Japan boasts the world’s third-largest economy, with a nominal Gross Domestic Product (GDP) of $5.15 trillion in 2019, projected to reach $5.37 trillion by 2021, according to the International Monetary Fund.
The Japanese yen derives its strength from foreign assets and currencies, making it an attractive choice for funding and investments due to its low borrowing costs.
The Japanese government has exerted pressure on employers to increase worker wages, potentially leading to higher labor costs in Japan.
As per the Organisation for Economic Co-operation and Development, Japan’s unemployment rate stood at 2.9% in 2021.
Japanese is the official language of Japan, and the country ranks 55th out of 100 countries in the Education First English Proficiency Index, suggesting potential language barriers for communication.
Japan faces demographic challenges, with over 20% of its population being over 65 years old, which could impact the country’s economy due to the aging society.
The “Data Free Flow with Trust” initiative, introduced by former Japanese Prime Minister Shinzo Abe, underscores Japan’s commitment to innovation.
Japan is home to major international tech giants such as Fujifilm, Sony, Canon, and Panasonic.
The Japanese government is pursuing a vision of Society 5.0, aiming to integrate fourth industrial revolution innovations across all industries and aspects of society.
Japan’s taxation laws incorporate various tax exemption and reduction schemes to incentivize investment in the country.
Japan is a signatory to important Intellectual Property-related treaties, including the Patent Cooperation Treaty and the Paris Convention for the Protection of Industrial Property.
It’s worth noting that Japan’s judiciary is largely independent, although judges can only be removed through impeachment, which involves politicians, potentially raising concerns about judicial independence.

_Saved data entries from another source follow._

(** str w9, [x8, #0x80]! *)
Lemma emulate_effect_witness :
  let r := arm_emulate_ldst whpx_ldst_access demo_env 0xb8080d09 0x107c demo_ram in
  r.1.1 = true ∧ pc r.1.2 = 0x8004 ∧ xregs r.1.2 !! 8%nat = Some 0x107c.
Proof.
  intros r. assert (r = (true, r.1.2, r.2)) as E by (vm_compute; reflexivity).
  split; [by rewrite E|].
  destruct (emulate_effect whpx_ldst_access demo_env 0xb8080d09 0x107c demo_ram true r.1.2 r.2
    ltac:(unfold is_u32; lia) eq_refl E) as (op & base & Hd & Hb & Hpc & Hwb & _).
  split; [exact Hpc|]. vm_compute in Hd. injection Hd as <-. vm_compute in Hb. injection Hb as <-.
  exact (Hwb ltac:(done)).
Defined.

(** ** Storing a pair and loading it back *)
Section pairs.
Context {M : Type} `{Dma M, !DmaLaws M, !RamLaws M}.

Lemma whpx_store m pa v v' m' :
  whpx_ldst_access m pa v 8 true = (true, v', m') → dma_memory_write m pa (le_bytes 8 v) = (MEMTX_OK, m').
Proof.
  unfold whpx_ldst_access. change (Z.to_nat 8) with 8%nat.
  destruct (dma_memory_write m pa _) as [r m1]. intros [= E%Z.eqb_eq _ ->]. by rewrite E.
Qed.

Lemma whpx_load m pa v :
  is_u64 v → dma_memory_read m pa (le_bytes 8 0) = (MEMTX_OK, le_bytes 8 v) →
  whpx_ldst_access m pa 0 8 false = (true, v, m).
Proof.
  intros Hv E. unfold whpx_ldst_access. change (Z.to_nat 8) with 8%nat. rewrite E. f_equal. f_equal.
  rewrite drop_ge by len. rewrite app_nil_r, le_val_bytes. by apply Z.mod_small.
Qed.

(** STP rt, rt2, [rn, #8 * k]! and LDP rt, rt2, [rn], #-8 * k *)
Definition push_op (k rn rt rt2 : Z) : LdstOp := mkLdst false false true 8 2 rt rt2 rn (k * 8) ADDR_PRE.
Definition pop_op (k rn rt rt2 : Z) : LdstOp := mkLdst true false true 8 2 rt rt2 rn (- k * 8) ADDR_POST.

Lemma push_accesses env k n t t2 pa (m m' : M) vals :
  access_elements whpx_ldst_access env (push_op k n t t2) pa 0 [t; t2] m = (Some vals, m') →
  is_ram m pa 8 = true → is_ram m (pa + 8) 8 = true → is_u64 pa → pa + 8 < 2 ^ 64 → is_u64 (data_reg env t) → is_u64 (data_reg env t2) →
  ∀ env', access_elements whpx_ldst_access env' (pop_op k n t t2) pa 0 [t; t2] m' =
    (Some [data_reg env t; data_reg env t2], m').
Proof.
  intros Hs Hr1 Hr2 Hpa Hpa8 H1 H2 env'. cbn [access_elements push_op pop_op load size negb] in *.
  change (0 * 8) with 0 in *. change ((0 + 1) * 8) with 8 in *. rewrite Z.add_0_r, (u64_small pa Hpa) in *.
  rewrite (u64_small (pa + 8)) in * by (unfold is_u64 in *; lia).
  destruct (whpx_ldst_access m pa _ _ _) as [[[] v1] m1] eqn:E1; [|done]. cbn [negb] in Hs.
  destruct (whpx_ldst_access m1 (pa + 8) _ _ _) as [[[] v2] m2] eqn:E2; [|done]. cbn [negb] in Hs.
  injection Hs as _ ->.
  apply whpx_store in E1, E2. assert (∀ x n, is_ram m1 x n = is_ram m x n) as Hk by (intros x y; eapply (dma_ram_kept m pa (le_bytes 8 (data_reg env t))); [exact Hr1|exact E1]).
  assert (dma_memory_read m' pa (le_bytes 8 0) = (MEMTX_OK, le_bytes 8 (data_reg env t))) as R1.
  { rewrite (dma_read_frame m1 (pa + 8) (le_bytes 8 (data_reg env t2)) MEMTX_OK m'); [|by rewrite Hk..|exact E2|left; len].
    eapply dma_read_written; [exact Hr1|exact E1|len|apply le_bytes_u8]. }
  rewrite (whpx_load m' pa (data_reg env t)) by done. cbn [negb].
  rewrite (whpx_load m' (pa + 8) (data_reg env t2)); [done|done|].
  eapply dma_read_written; [rewrite Hk; exact Hr2|exact E2|len|apply le_bytes_u8].
Qed.

Lemma push_decode k n t t2 :
  fields_ok (Pair 2 3 false k t2 n t) →
  decode (encode (Pair 2 3 false k t2 n t)) = Some (push_op k n t t2).
Proof. apply encode_pair_word. Qed.

Lemma pop_decode k n t t2 :
  fields_ok (Pair 2 1 true (- k) t2 n t) →
  decode (encode (Pair 2 1 true (- k) t2 n t)) = Some (pop_op k n t t2).
Proof. apply encode_pair_word. Qed.

Lemma data_reg_u64 env r : Forall is_u64 (xregs env) → is_u64 (data_reg env r).
Proof.
  intros Hf. unfold data_reg. case_match; [done|].
  destruct (xregs env !! Z.to_nat r) eqn:E; [|done]. by eapply Forall_lookup_1.
Qed.

Lemma data_reg_set_eq env r v :
  is_reg r → length (xregs env) = 32%nat → (r = 31 → v = 0) → data_reg (set_data_reg env r v) r = v.
Proof.
  unfold is_reg, data_reg, set_data_reg. intros Hr Hl Hv.
  destruct (Z.eqb_spec r 31); [by rewrite Hv|]. simpl. rewrite list_lookup_insert_eq by lia. done.
Qed.

Lemma set_reg_lookup_ne env r v x :
  is_reg r → is_reg x → x ≠ r → xregs (set_data_reg env r v) !! Z.to_nat x = xregs env !! Z.to_nat x.
Proof.
  unfold is_reg, set_data_reg. intros. case_match; [done|]. simpl. apply list_lookup_insert_ne. lia.
Qed.

Lemma data_reg_ext env env' x :
  xregs env !! Z.to_nat x = xregs env' !! Z.to_nat x → data_reg env x = data_reg env' x.
Proof. unfold data_reg. by intros ->. Qed.

Lemma data_reg_31 env r : r = 31 → data_reg env r = 0.
Proof. by intros ->. Qed.

Lemma length_set_data_reg env r v : length (xregs (set_data_reg env r v)) = length (xregs env).
Proof. unfold set_data_reg. case_match; [done|]. simpl. by rewrite length_insert. Qed.

Lemma push_result env k n t t2 base pa i (m m1 : M) env1 :
  length (xregs env) = 32%nat → Forall is_u64 (xregs env) → fields_ok (Pair 2 3 false k t2 n t) →
  xregs env !! Z.to_nat n = Some base → is_ram m pa 8 = true → is_ram m (pa + 8) 8 = true → is_u64 pa → pa + 8 < 2 ^ 64 →
  pa mod 4096 = u64 (base + k * 8) mod 4096 → 0 ≤ i < 2 →
  arm_emulate_ldst whpx_ldst_access env (encode (Pair 2 3 false k t2 n t)) (u64 (pa + i * 8)) m =
    (true, env1, m1) →
  xregs env1 !! Z.to_nat n = Some (u64 (base + k * 8)) ∧
  ∀ env', access_elements whpx_ldst_access env' (pop_op k n t t2) pa 0 [t; t2] m1 =
    (Some [data_reg env t; data_reg env t2], m1).
Proof.
  intros Hl Hu Hf Hbase Hr1 Hr2 Hpa Hpa8 Hoff Hi. pose proof Hf as (_ & _ & _ & _ & Hn & _).
  unfold arm_emulate_ldst. rewrite push_decode by done. cbv zeta.
  cbn [push_op rn offset mode]. rewrite Hbase. cbn [default from_option id].
  rewrite decide_False by done.
  change (i * 8) with (i * size (push_op k n t t2)).
  rewrite (first_element_found (push_op k n t t2) _ pa i) by (done || (unfold op_ok; simpl; lia)).
  unfold do_access. cbn [push_op nregs op_regs take rt rt2 load].
  destruct (access_elements whpx_ldst_access env _ pa 0 [t; t2] m) as [[vals|] w1] eqn:Ea; [|done].
  intros [= <- <-]. split.
  - simpl. apply list_lookup_insert_eq. unfold is_reg in Hn. lia.
  - eapply push_accesses; eauto using data_reg_u64.
Qed.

A recent report by the Organisation for Economic Co-operation and Development highlights that only 1% of Japan’s municipal waste goes to landfills, a significant achievement compared to Australia’s 49%.
The Fukushima Daiichi disaster has led to environmental challenges, including ocean pollution.
Japan is highly susceptible to various natural disasters such as tsunamis, floods, typhoons, earthquakes, cyclones, and volcanic eruptions, which have had adverse effects on its economy.